TASK OBJECTIVE: Write out again, please, the records below from the first line to the line holding "Definition text_ok (flags", inclusive, and nothing else.

DATA TO EXAMINE:

--------

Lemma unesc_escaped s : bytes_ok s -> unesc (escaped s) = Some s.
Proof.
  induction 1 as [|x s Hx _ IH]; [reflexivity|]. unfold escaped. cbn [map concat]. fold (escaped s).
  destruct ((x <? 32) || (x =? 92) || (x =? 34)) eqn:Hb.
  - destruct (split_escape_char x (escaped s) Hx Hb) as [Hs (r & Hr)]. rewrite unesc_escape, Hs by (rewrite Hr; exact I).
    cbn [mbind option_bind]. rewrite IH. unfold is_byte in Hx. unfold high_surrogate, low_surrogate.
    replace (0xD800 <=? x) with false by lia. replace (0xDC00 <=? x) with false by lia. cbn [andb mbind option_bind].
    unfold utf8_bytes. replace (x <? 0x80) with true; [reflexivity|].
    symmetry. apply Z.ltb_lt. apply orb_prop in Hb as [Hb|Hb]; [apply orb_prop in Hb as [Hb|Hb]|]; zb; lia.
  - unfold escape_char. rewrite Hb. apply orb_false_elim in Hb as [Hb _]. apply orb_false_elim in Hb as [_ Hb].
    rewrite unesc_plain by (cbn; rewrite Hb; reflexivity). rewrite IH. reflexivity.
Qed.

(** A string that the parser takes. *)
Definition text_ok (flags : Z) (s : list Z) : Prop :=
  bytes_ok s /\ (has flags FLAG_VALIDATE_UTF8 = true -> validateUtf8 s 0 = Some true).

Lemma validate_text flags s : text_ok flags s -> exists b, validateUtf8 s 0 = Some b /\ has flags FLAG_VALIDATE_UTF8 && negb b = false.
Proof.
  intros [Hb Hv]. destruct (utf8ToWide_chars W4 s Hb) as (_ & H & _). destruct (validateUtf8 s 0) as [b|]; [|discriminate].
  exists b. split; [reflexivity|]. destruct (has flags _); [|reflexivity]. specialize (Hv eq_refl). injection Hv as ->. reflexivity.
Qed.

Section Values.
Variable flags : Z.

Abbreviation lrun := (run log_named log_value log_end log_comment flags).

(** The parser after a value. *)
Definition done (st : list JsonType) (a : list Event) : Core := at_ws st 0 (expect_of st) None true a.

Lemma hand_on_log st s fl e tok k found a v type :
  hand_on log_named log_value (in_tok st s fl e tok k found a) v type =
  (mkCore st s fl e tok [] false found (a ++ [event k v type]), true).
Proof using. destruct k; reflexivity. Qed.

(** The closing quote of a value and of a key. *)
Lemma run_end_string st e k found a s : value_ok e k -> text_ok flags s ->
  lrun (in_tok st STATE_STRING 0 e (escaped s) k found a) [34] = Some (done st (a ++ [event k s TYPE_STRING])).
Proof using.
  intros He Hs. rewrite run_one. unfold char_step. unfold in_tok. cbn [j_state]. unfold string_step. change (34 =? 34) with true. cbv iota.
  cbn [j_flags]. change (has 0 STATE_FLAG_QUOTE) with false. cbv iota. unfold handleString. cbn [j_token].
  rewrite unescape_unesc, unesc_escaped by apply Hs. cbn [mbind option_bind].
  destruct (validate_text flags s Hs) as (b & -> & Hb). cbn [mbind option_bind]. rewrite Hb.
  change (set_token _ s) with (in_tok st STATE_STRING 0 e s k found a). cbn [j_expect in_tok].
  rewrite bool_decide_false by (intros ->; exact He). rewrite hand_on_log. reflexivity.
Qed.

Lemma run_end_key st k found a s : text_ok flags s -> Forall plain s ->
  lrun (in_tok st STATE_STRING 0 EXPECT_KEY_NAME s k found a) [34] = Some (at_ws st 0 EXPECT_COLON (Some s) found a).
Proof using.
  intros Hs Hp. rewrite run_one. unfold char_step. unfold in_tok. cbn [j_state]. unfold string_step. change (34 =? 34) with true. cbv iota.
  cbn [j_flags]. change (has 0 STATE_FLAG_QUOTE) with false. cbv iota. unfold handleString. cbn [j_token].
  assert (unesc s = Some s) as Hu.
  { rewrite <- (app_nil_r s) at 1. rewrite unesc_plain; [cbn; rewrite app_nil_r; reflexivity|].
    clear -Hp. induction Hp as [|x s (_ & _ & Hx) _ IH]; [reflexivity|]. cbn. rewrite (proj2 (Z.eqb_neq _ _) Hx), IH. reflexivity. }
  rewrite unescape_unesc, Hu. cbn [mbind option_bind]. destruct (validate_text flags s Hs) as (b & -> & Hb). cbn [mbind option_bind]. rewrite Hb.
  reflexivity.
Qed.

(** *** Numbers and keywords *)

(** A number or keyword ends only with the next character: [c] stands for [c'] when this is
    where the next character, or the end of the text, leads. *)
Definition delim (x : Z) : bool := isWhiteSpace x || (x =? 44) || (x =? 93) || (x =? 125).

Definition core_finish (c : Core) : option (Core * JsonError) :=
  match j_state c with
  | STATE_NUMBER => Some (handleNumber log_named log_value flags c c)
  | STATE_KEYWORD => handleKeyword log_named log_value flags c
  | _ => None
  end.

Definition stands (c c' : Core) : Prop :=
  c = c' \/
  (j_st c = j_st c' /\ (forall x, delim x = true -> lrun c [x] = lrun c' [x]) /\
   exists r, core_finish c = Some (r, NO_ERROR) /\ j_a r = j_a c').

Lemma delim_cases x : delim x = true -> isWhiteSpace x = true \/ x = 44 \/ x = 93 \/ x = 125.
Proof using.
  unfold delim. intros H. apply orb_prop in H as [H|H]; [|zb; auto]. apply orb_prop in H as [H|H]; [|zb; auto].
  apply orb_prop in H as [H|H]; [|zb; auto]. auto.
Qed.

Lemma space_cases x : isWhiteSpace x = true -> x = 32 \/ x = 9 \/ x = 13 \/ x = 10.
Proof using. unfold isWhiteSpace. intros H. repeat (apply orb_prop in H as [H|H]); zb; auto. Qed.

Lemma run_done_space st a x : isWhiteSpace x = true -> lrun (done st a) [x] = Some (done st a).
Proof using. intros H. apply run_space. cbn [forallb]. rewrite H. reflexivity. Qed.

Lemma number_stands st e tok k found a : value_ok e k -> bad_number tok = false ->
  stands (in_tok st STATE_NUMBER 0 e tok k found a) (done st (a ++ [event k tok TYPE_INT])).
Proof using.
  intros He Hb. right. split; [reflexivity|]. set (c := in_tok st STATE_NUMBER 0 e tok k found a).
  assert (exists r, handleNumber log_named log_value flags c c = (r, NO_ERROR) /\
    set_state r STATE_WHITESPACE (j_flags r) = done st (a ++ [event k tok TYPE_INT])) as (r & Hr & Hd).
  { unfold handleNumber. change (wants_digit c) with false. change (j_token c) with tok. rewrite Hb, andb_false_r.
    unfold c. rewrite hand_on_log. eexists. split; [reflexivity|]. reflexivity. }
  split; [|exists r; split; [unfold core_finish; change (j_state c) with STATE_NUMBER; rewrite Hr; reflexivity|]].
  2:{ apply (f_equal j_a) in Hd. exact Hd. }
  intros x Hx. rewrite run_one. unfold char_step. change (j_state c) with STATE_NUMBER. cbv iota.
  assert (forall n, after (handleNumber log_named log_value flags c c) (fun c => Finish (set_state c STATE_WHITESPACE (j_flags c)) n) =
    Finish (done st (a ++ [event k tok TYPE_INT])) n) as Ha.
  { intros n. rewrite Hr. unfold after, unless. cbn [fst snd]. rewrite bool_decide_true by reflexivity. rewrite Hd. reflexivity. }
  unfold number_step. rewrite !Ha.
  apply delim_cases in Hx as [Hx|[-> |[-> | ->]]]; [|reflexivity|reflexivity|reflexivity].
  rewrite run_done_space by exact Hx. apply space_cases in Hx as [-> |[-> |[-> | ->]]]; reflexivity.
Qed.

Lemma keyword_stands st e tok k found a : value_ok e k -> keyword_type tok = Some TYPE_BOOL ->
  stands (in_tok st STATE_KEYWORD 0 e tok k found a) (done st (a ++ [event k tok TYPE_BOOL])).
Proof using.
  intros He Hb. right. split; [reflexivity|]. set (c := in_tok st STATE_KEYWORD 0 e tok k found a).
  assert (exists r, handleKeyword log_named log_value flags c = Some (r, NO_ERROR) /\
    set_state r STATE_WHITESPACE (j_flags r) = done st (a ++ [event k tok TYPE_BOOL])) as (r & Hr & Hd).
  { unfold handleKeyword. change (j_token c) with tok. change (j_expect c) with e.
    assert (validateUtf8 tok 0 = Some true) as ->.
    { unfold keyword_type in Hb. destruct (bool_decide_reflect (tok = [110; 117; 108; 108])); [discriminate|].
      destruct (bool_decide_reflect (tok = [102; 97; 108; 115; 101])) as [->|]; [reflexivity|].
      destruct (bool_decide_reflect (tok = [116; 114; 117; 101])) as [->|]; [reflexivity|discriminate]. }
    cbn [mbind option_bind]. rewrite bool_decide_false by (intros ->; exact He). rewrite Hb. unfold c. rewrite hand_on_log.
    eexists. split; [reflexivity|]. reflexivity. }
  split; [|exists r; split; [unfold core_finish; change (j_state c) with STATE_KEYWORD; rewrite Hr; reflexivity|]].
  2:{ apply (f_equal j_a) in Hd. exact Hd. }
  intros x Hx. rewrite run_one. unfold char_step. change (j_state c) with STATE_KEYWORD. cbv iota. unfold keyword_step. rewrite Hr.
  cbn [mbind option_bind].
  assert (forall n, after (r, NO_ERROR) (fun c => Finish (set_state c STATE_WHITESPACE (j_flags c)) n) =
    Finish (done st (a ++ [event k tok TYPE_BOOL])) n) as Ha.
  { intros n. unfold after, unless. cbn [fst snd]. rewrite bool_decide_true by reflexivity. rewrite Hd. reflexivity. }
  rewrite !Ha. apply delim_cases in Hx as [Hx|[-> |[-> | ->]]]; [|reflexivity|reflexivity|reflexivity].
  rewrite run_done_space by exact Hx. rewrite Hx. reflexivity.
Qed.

--------

ANSWER SECTION:
Lemma unesc_escaped s : bytes_ok s -> unesc (escaped s) = Some s.
Proof.
  induction 1 as [|x s Hx _ IH]; [reflexivity|]. unfold escaped. cbn [map concat]. fold (escaped s).
  destruct ((x <? 32) || (x =? 92) || (x =? 34)) eqn:Hb.
  - destruct (split_escape_char x (escaped s) Hx Hb) as [Hs (r & Hr)]. rewrite unesc_escape, Hs by (rewrite Hr; exact I).
    cbn [mbind option_bind]. rewrite IH. unfold is_byte in Hx. unfold high_surrogate, low_surrogate.
    replace (0xD800 <=? x) with false by lia. replace (0xDC00 <=? x) with false by lia. cbn [andb mbind option_bind].
    unfold utf8_bytes. replace (x <? 0x80) with true; [reflexivity|].
    symmetry. apply Z.ltb_lt. apply orb_prop in Hb as [Hb|Hb]; [apply orb_prop in Hb as [Hb|Hb]|]; zb; lia.
  - unfold escape_char. rewrite Hb. apply orb_false_elim in Hb as [Hb _]. apply orb_false_elim in Hb as [_ Hb].
    rewrite unesc_plain by (cbn; rewrite Hb; reflexivity). rewrite IH. reflexivity.
Qed.

(** A string that the parser takes. *)
Definition text_ok (flags : Z) (s : list Z) : Prop :=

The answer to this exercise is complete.